I just installed these on my r53 as well and the one thing I am a bit surprised by is the height of them. I have the rears wound all the way in and the are roughly still stock height. I dont want the thing dragging but wanted it a bit lower. Ride wise - This isnt a daily driver. But so far i like it. It def feels better than stock. I haven't installed the rear extenders but have mucked with the front dampering and perhaps im too noob but havent found a ton of difference. That being said perhaps its a combo them not settling and me not driving enough. Ill be tracking it in Oct and will report back after that. |
You cannot have the coilover wound all the way in and be stock height. It's imposssible.
Your not just compressing the coil are you?

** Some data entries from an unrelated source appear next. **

(* ===== verification/Sample.v ===== *)
(** * A small cluster

    A concrete [Platform], the codecs and library functions the operator is
    generic in, and an API server kept in a record. The witnesses of the
    theorems run the operator against it; no theorem depends on it. *)

From S2P Require Import Prelude Kube Helpers Types Effects Observability Names Options Objects.
From S2P Require Import BaseReconciler Status Controller Traffic.

(** ** The platform *)

Inductive server_error := NotFoundError | ConflictError | NoLoggerError.

#[export] Instance server_error_eq_dec : EqDecision server_error.
Proof. solve_decision. Defined.

(** Quantities are their text, owner references the owner's name, times are
    numbers, a logger is the list of its values and a span its number, the
    number 0 being the span of a context without one. Of the environment only
    the tracing endpoint is set. *)
#[local] Instance platform : Platform := {|
  ExtError := server_error;
  Err_Error e := match e with
                 | NotFoundError => "not found"
                 | ConflictError => "conflict"
                 | NoLoggerError => "no logr.Logger was present"
                 end;
  Err_IsNotFound e := match e with NotFoundError => true | _ => false end;
  NoLogger := NoLoggerError;
  Quantity := string;
  MustParse q := q;
  Affinity := unit;
  OwnerReference := string;
  Time := Z;
  Time_zero := 0%Z;
  Logger := list (string * log_value);
  WithValues lg kvs := lg ++ kvs;
  WithName lg _ := lg;
  V1_Enabled _ := true;
  Span := nat;
  noopSpan := 0;
  Span_IsRecording s := bool_decide (s ≠ 0);
  SpanContext_IsValid s := bool_decide (s ≠ 0);
  TraceID_String _ := "trace";
  SpanID_String s := pretty s;
  K8SNamespaceNameKey := "k8s.namespace.name";
  env_GetString k d := if bool_decide (k = "OTEL_EXPORTER_OTLP_ENDPOINT") then "rpc://jaeger:4317" else d
|}.

#[local] Instance span_eq_dec : EqDecision (@Span platform).
Proof. unfold Span; simpl. apply _. Defined.

#[local] Instance logger_eq_dec : EqDecision (@Logger platform).
Proof.
  assert (EqDecision NamespacedName) by solve_decision.
  assert (EqDecision log_value) by solve_decision. unfold Logger; simpl. apply _.
Defined.

(** ** Codecs and library functions *)

Definition show_condition_status (s : ConditionStatus) : string :=
  match s with
  | ConditionTrue => "True"
  | ConditionFalse => "False"
  | ConditionUnknown => "Unknown"
  end.

Definition show_condition (c : Condition) : string :=
  cond_Type c +:+ "," +:+ show_condition_status (cond_Status c) +:+ "," +:+
  Itoa (cond_ObservedGeneration c) +:+ "," +:+ Itoa (cond_LastTransitionTime c) +:+ "," +:+
  cond_Reason c +:+ "," +:+ cond_Message c.

#[local] Instance condition_codec : ConditionCodec :=
  {| json_Marshal_Conditions cs := Ok (String.concat ";" (show_condition <$> cs)) |}.

#[local] Instance limits_codec : LimitsCodec :=
  {| yaml_Marshal_Limits ls := Ok (String.concat ";" (rl_Namespace <$> ls)) |}.

#[local] Instance limitador_codec : LimitadorCodec :=
  {| json_MarshalIndent_Limitador l := Ok (lim_Name l) |}.

#[local] Instance controller_util : ControllerUtil :=
  {| SetControllerReference owner controlled := Ok [om_Name owner] |}.

(** A condition of the same type is updated in place, its transition time
    kept while its status stays; a new one is added at the end, with the
    current time unless it brings its own. *)
Definition stamp (now : Time) (c : Condition) : Condition :=
  {| cond_Type := cond_Type c; cond_Status := cond_Status c;
     cond_ObservedGeneration := cond_ObservedGeneration c;
     cond_LastTransitionTime :=
       if bool_decide (cond_LastTransitionTime c = 0%Z) then now else cond_LastTransitionTime c;
     cond_Reason := cond_Reason c; cond_Message := cond_Message c |}.

Definition update_condition (now : Time) (old c : Condition) : Condition :=
  {| cond_Type := cond_Type old; cond_Status := cond_Status c;
     cond_ObservedGeneration := cond_ObservedGeneration c;
     cond_LastTransitionTime :=
       match cond_Status old, cond_Status c with
       | ConditionTrue, ConditionTrue | ConditionFalse, ConditionFalse
       | ConditionUnknown, ConditionUnknown => cond_LastTransitionTime old
       | _, _ => cond_LastTransitionTime (stamp now c)
       end;
     cond_Reason := cond_Reason c; cond_Message := cond_Message c |}.

Fixpoint set_condition (now : Time) (cs : list Condition) (c : Condition) : list Condition :=
  match cs with
  | [] => [stamp now c]
  | old :: cs' =>
      if bool_decide (cond_Type old = cond_Type c) then update_condition now old c :: cs'
      else old :: set_condition now cs' c
  end.

#[local] Instance status_conditions : StatusConditions :=
  {| SetStatusCondition := set_condition |}.

(** ** Resources *)

Definition meta (name : string) (labels : gmap string string) : ObjectMeta :=
  {| om_Name := name; om_Namespace := "default"; om_Labels := labels; om_Annotations := None;
     om_OwnerReferences := []; om_Generation := 3; om_ResourceVersion := "7";
     om_DeletionTimestamp := None |}.

Definition sample_limit : RateLimit :=
  {| rl_Conditions := None; rl_MaxValue := 10; rl_Namespace := "toystore"; rl_Seconds := 60;
     rl_Variables := None; rl_Name := "per-minute" |}.

(** A specification around its storage and verbosity. *)
Definition sample_spec (storage : option Storage) (verbosity : option Z) : LimitadorSpec :=
  {| spec_Affinity := None; spec_Replicas := Some 1%Z; spec_Version := Some "1.6.0";
     spec_Listener := Some {| ln_HTTP := Some {| tp_Port := Some 9090%Z |}; ln_GRPC := None |};
     spec_Storage := storage; spec_RateLimitHeaders := Some RateLimitHeadersTypeDraft03;
     spec_Telemetry := Some TelemetryExhaustive; spec_Tracing := Some {| tr_Endpoint := "rpc://jaeger:4317" |};
     spec_Limits := Some [sample_limit];
     spec_PodDisruptionBudget :=
       Some {| pbt_MaxUnavailable := Some (FromInt 1); pbt_MinAvailable := None |};
     spec_ResourceRequirements := None; spec_Verbosity := verbosity; spec_Image := None;
     spec_ImagePullSecrets := [{| lor_Name := "pull" |}];
     spec_MetricLabelsDefault := Some "descriptors[1]" |}.

Definition limitador_with (s : LimitadorSpec) : Limitador :=
  {| lim_TypeMeta := {| tm_Kind := "Limitador"; tm_APIVersion := GroupVersion_String |};
     lim_ObjectMeta := meta "sample" ∅; lim_Spec := s; lim_Status := LimitadorStatus_zero |}.

Definition sample_claim : PVCGenericSpec :=
  {| pg_StorageClassName := Some "standard"; pg_Resources := Some {| pcr_Requests := "2Gi" |};
     pg_VolumeName := None |}.

Definition disk_storage : Storage :=
  {| st_Redis := None; st_RedisCached := None;
     st_Disk := Some {| disk_PVC := Some sample_claim; disk_Optimize := Some "throughput" |} |}.

Definition redis_ref : LocalObjectReference := {| lor_Name := "redis-config" |}.

Definition redis_storage : Storage :=
  {| st_Redis := Some {| redis_ConfigSecretRef := Some redis_ref |}; st_RedisCached := None;
     st_Disk := None |}.

Definition both_storage : Storage :=
  {| st_Redis := Some {| redis_ConfigSecretRef := Some redis_ref |};
     st_RedisCached := Some {| rc_ConfigSecretRef := Some redis_ref; rc_Options := None |};
     st_Disk := None |}.

(** In memory, on disk, in Redis, and one whose verbosity makes it panic. *)
Definition sample : Limitador := limitador_with (sample_spec None (Some 3%Z)).
Definition sample_disk : Limitador := limitador_with (sample_spec (Some disk_storage) None).
Definition sample_redis : Limitador := limitador_with (sample_spec (Some redis_storage) None).
Definition sample_panics : Limitador := limitador_with (sample_spec None (Some (-1)%Z)).

Definition sample_request : NamespacedName :=
  {| nn_Namespace := "default"; nn_Name := "sample" |}.

Definition available : DeploymentStatus :=
  {| dst_ObservedGeneration := 3; dst_Replicas := 1; dst_ReadyReplicas := 1;
     dst_UnavailableReplicas := 0;
     dst_Conditions := [{| dc_Type := DeploymentAvailable; dc_Status := ConditionTrue;
                           dc_Message := "ok" |}] |}.

(** A deployment of the sample with a given status. *)
Definition sample_deployment (st : DeploymentStatus) : Deployment :=
  {| dep_TypeMeta := {| tm_Kind := "Deployment"; tm_APIVersion := "apps/v1" |};
     dep_ObjectMeta := meta "limitador-sample" (Labels sample);
     dep_Spec := {| dsp_Replicas := Some 1%Z; dsp_Strategy := rolling_update; dsp_Selector := None;
                    dsp_Template := {| pt_Labels := Labels sample;
                                       pt_Spec := {| ps_Affinity := None; ps_ImagePullSecrets := [];
                                                     ps_Containers := []; ps_Volumes := [] |} |} |};
     dep_Status := st |}.

Definition sample_pod : Pod :=
  {| pod_TypeMeta := {| tm_Kind := "Pod"; tm_APIVersion := "v1" |};
     pod_ObjectMeta := meta "limitador-sample-abc" (Labels sample) |}.

Definition sample_configmap : ConfigMap :=
  {| cm_TypeMeta := {| tm_Kind := "ConfigMap"; tm_APIVersion := "v1" |};
     cm_ObjectMeta := meta "limitador-limits-config-sample" (Labels sample);
     cm_Data := {[ LimitadorConfigFileName := "toystore" ]} |}.

Definition sample_secret : Secret :=
  {| sec_ObjectMeta := meta "redis-config" ∅; sec_Data := {[ "URL" := "redis://127.0.0.1:6379" ]} |}.

(** ** The API server *)

Record world := {
  w_limitador : result server_error Limitador;
  w_deployment : result server_error Deployment;
  w_claim : result server_error PersistentVolumeClaim;
  w_configmap : result server_error ConfigMap;
  w_secret : result server_error Secret;
  w_pods : result server_error (list Pod);
  w_apply : kind → option server_error;
  w_spans : nat
}.

Definition next_span (w : world) : world :=
  {| w_limitador := w_limitador w; w_deployment := w_deployment w; w_claim := w_claim w;
     w_configmap := w_configmap w; w_secret := w_secret w; w_pods := w_pods w;
     w_apply := w_apply w; w_spans := S (w_spans w) |}.

Definition answer_get (kd : kind) (w : world) : result server_error (struct_of kd) :=
  match kd with
  | KLimitador => w_limitador w
  | KDeployment => w_deployment w
  | KPersistentVolumeClaim => w_claim w
  | KConfigMap => w_configmap w
  | KSecret => w_secret w
  | _ => Err NotFoundError
  end.

Definition handle (c : call) (w : world) : reply c * world :=
  match c with
  | Get kd _ => (answer_get kd w, w)
  | ListPods _ _ => (w_pods w, w)
  | Patch_Apply o _ => (w_apply w (obj_kind o), w)
  | Status_Patch_Apply o _ => (w_apply w (obj_kind o), w)
  | Create o | Update o => (w_apply w (obj_kind o), w)
  | Delete _ => (Some NotFoundError, w)
  | StartSpan _ _ _ => (S (w_spans w), next_span w)
  | SpanDo _ _ | EndSpan _ | LogLine _ _ => (tt, w)
  | ExtractSpanContext _ => (0, w)
  | Now => (100%Z, w)
  end.

Definition no_error (kd : kind) : option server_error := None.

(** Applying an object of this kind fails. *)
Definition fails_on (bad : kind) (kd : kind) : option server_error :=
  match bad, kd with
  | KConfigMap, KConfigMap | KDeployment, KDeployment | KService, KService
  | KPersistentVolumeClaim, KPersistentVolumeClaim => Some ConflictError
  | _, _ => None
  end.

(** A cluster that holds a resource and everything made from it. *)
Definition cluster (l : Limitador) (apply : kind → option server_error) : world :=
  {| w_limitador := Ok l; w_deployment := Ok (sample_deployment available);
     w_claim := Err NotFoundError; w_configmap := Ok sample_configmap;
     w_secret := Ok sample_secret; w_pods := Ok [sample_pod]; w_apply := apply; w_spans := 0 |}.

(** The same before any pod runs. *)
Definition without_pods (w : world) : world :=
  {| w_limitador := w_limitador w; w_deployment := w_deployment w; w_claim := w_claim w;
     w_configmap := w_configmap w; w_secret := w_secret w; w_pods := Ok [];
     w_apply := w_apply w; w_spans := w_spans w |}.

(** The context a reconciliation hands to its functions. *)
Definition sample_context : Context :=
  {| ctx_baseLogger := Some []; ctx_logger := Some []; ctx_span := Some 1 |}.

(** The run of a program against a cluster, and its outcome. *)
Definition log_of {A} (p : prog A) (w : world) : list event := (exec handle p w).1.1.
Definition end_of {A} (p : prog A) (w : world) : outcome A := (exec handle p w).1.2.

Lemma sample_runs {A} (p : prog A) (w : world) : runs p (log_of p w) (end_of p w).
Proof. apply exec_runs. Defined.

(** The base logger, without values. *)
Definition no_values : @Logger platform := [].

(** The reconciliation of a resource in its cluster. *)
Definition reconcile_sample : prog (Result * option error) :=
  Reconcile no_values Background sample_request.

(** The clusters the witnesses run in: the sample in memory, on disk and in
    Redis; on disk with an API server that refuses the limits ConfigMap; and
    the resource that makes the operator panic. *)
Definition memory_world : world := cluster sample no_error.
Definition disk_world : world := cluster sample_disk no_error.
Definition redis_world : world := cluster sample_redis no_error.
Definition failing_world : world := cluster sample_disk (fails_on KConfigMap).
Definition panic_world : world := cluster sample_panics no_error.

(** The log of the reconciliation of a world's resource. *)
Definition log_in (w : world) : list event := log_of reconcile_sample w.

Lemma runs_in (w : world) : runs reconcile_sample (log_in w) (end_of reconcile_sample w).
Proof. apply sample_runs. Defined.

(** The claim the sample on disk asks for, as it is created. *)
Definition disk_claim : PersistentVolumeClaim :=
  map_meta KPersistentVolumeClaim (with_owners ["sample"]) (PVC sample_disk).

(** The events of a log that are not log lines. *)
Definition is_step (e : event) : bool :=
  let '(Ev c _) := e in match c with LogLine _ _ => false | _ => true end.

Definition steps (t : list event) : list event := List.filter is_step t.

Lemma in_steps t n e : steps t !! n = Some e → e ∈ t.
Proof.
  intros Hn%list_elem_of_lookup_2. apply list_elem_of_In in Hn. apply list_elem_of_In.
  by apply filter_In in Hn as [Hn _].
Qed.

(** The Deployment applied at a place of a log, and those of three clusters. *)
Definition deployment_at (w : world) (n : nat) : Deployment :=
  match steps (log_in w) !! n with
  | Some (Ev (Patch_Apply (Obj kd o) _) _) =>
      match kd return struct_of kd → Deployment with
      | KDeployment => λ d, d
      | _ => λ _, sample_deployment available
      end o
  | _ => sample_deployment available
  end.

Definition memory_deployment : Deployment := Eval vm_compute in deployment_at memory_world 15.
Definition disk_deployment : Deployment := Eval vm_compute in deployment_at disk_world 17.
Definition redis_deployment : Deployment := Eval vm_compute in deployment_at redis_world 16.

(** A cluster where nothing exists. *)
Definition empty_world : world :=
  {| w_limitador := Err NotFoundError; w_deployment := Err NotFoundError;
     w_claim := Err NotFoundError; w_configmap := Err NotFoundError;
     w_secret := Err NotFoundError; w_pods := Ok []; w_apply := no_error; w_spans := 0 |}.

(** An equation that holds because both sides run to the same value, written
    out in the proof. *)
Ltac by_running :=
  match goal with
  | |- ?a = ?b => let v := eval vm_compute in b in exact (@eq_refl _ v <: a = b)
  end.

(** An event of a log, by its place among those that are not log lines. *)
Ltac in_log n := apply (in_steps _ n); by_running.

If you are, you're not set up correctly and those Coilovers will blow out quickly. |
Nice review slim, I just placed an order for the same set along with 1 pair of hsport adjustable control arms - only lower set needed? and are the front sway bar links necessary?
I was also going to wait to do rear sway bar but from the looks of it rear coilovers will have to come back out, if that's the case I'll do it all at once. mdinger - are you saying you put a set made for the r56 on your r53? |
Originally Posted by slimjimtell
(Post 4243504)
You cannot have the coilover wound all the way in and be stock height. It's imposssible.
Your not just compressing the coil are you? If you are, you're not set up correctly and those Coilovers will blow out quickly. I do have them preloaded as prescribed by the Megan site, so nope they arent compressed. Im just speaking about the backs. its clear the fronts can go down way more but im pretty sure (without pulling the bottom bolt again to check) that the backs are all the way wound in. There is about 1.5 - 2 inches of threads between the top and bottom section. |
Originally Posted by randeez
(Post 4244353)
mdinger - are you saying you put a set made for the r56 on your r53?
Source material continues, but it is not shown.